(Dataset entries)
-=-=-=-=-

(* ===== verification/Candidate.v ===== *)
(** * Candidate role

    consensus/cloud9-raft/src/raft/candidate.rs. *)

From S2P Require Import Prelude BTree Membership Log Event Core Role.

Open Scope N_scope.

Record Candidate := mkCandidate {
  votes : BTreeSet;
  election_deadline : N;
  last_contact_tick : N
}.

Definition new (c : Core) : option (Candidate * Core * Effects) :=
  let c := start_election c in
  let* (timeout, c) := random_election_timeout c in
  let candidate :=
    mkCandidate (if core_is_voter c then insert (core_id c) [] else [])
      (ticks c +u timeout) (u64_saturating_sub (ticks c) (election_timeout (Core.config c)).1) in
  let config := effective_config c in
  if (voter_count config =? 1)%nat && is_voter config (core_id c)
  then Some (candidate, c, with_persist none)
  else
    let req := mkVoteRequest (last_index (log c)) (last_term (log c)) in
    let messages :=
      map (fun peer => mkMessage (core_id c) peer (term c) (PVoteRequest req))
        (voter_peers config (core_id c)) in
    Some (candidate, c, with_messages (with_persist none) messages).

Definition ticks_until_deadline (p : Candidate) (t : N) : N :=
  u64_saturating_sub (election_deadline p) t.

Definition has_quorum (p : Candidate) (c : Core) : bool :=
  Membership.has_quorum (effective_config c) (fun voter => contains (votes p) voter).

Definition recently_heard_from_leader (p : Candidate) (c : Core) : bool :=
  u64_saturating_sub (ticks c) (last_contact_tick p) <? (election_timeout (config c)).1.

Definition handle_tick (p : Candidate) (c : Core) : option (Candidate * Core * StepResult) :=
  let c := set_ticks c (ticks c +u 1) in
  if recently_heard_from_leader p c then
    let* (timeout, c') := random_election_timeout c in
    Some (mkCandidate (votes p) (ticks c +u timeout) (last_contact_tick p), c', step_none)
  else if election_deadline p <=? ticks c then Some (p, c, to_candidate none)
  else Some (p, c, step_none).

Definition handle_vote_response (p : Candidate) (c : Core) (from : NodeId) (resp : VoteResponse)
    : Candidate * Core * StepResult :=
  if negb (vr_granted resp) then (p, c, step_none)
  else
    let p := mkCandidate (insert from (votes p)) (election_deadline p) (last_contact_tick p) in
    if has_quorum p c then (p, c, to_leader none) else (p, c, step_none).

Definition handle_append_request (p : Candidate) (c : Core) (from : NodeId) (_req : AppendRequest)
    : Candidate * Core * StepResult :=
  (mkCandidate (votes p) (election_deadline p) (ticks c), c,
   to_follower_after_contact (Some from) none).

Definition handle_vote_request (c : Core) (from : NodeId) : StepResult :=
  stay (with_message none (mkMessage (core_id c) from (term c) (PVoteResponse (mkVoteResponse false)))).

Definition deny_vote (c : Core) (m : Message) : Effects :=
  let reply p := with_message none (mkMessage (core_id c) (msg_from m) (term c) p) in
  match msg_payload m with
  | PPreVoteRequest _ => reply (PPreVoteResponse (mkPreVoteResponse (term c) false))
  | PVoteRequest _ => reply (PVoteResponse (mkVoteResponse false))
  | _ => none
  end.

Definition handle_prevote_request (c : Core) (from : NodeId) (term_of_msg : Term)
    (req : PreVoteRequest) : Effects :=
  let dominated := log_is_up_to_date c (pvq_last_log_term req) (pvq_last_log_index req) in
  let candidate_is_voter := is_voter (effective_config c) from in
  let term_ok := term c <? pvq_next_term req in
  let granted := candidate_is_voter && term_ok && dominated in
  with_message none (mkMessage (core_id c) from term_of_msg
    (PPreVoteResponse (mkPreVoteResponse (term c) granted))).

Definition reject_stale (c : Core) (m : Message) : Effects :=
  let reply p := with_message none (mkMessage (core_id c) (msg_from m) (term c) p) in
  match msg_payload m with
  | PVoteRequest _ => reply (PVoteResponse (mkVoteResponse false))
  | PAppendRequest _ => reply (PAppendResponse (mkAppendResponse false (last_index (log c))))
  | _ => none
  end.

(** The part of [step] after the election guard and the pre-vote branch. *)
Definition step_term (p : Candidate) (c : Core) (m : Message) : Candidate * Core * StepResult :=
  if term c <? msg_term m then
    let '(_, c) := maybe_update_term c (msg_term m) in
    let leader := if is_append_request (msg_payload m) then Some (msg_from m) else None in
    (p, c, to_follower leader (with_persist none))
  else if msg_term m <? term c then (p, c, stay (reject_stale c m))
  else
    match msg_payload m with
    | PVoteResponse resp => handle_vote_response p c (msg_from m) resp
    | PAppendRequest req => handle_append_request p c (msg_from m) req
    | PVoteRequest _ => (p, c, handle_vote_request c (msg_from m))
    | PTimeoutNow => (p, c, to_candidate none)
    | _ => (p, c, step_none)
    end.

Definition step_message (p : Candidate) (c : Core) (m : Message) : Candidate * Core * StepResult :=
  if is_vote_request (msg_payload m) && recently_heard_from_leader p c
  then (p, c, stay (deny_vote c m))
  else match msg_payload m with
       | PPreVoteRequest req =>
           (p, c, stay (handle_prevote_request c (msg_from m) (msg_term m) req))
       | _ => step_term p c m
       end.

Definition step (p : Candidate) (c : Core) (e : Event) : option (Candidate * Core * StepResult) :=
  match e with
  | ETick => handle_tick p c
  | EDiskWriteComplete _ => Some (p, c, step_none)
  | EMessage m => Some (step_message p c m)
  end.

-=-=-=-=-

(WHAT YOU SHOULD DO) Copy word for word the stretch of entries above from the line that has "(ticks c +u timeout) (u64_saturating_sub" through the line that has "Some (candidate, c, with_messages", both ends included, and nothing outside it.

(FINAL ANSWER)
      (ticks c +u timeout) (u64_saturating_sub (ticks c) (election_timeout (Core.config c)).1) in
  let config := effective_config c in
  if (voter_count config =? 1)%nat && is_voter config (core_id c)
  then Some (candidate, c, with_persist none)
  else
    let req := mkVoteRequest (last_index (log c)) (last_term (log c)) in
    let messages :=
      map (fun peer => mkMessage (core_id c) peer (term c) (PVoteRequest req))
        (voter_peers config (core_id c)) in
    Some (candidate, c, with_messages (with_persist none) messages).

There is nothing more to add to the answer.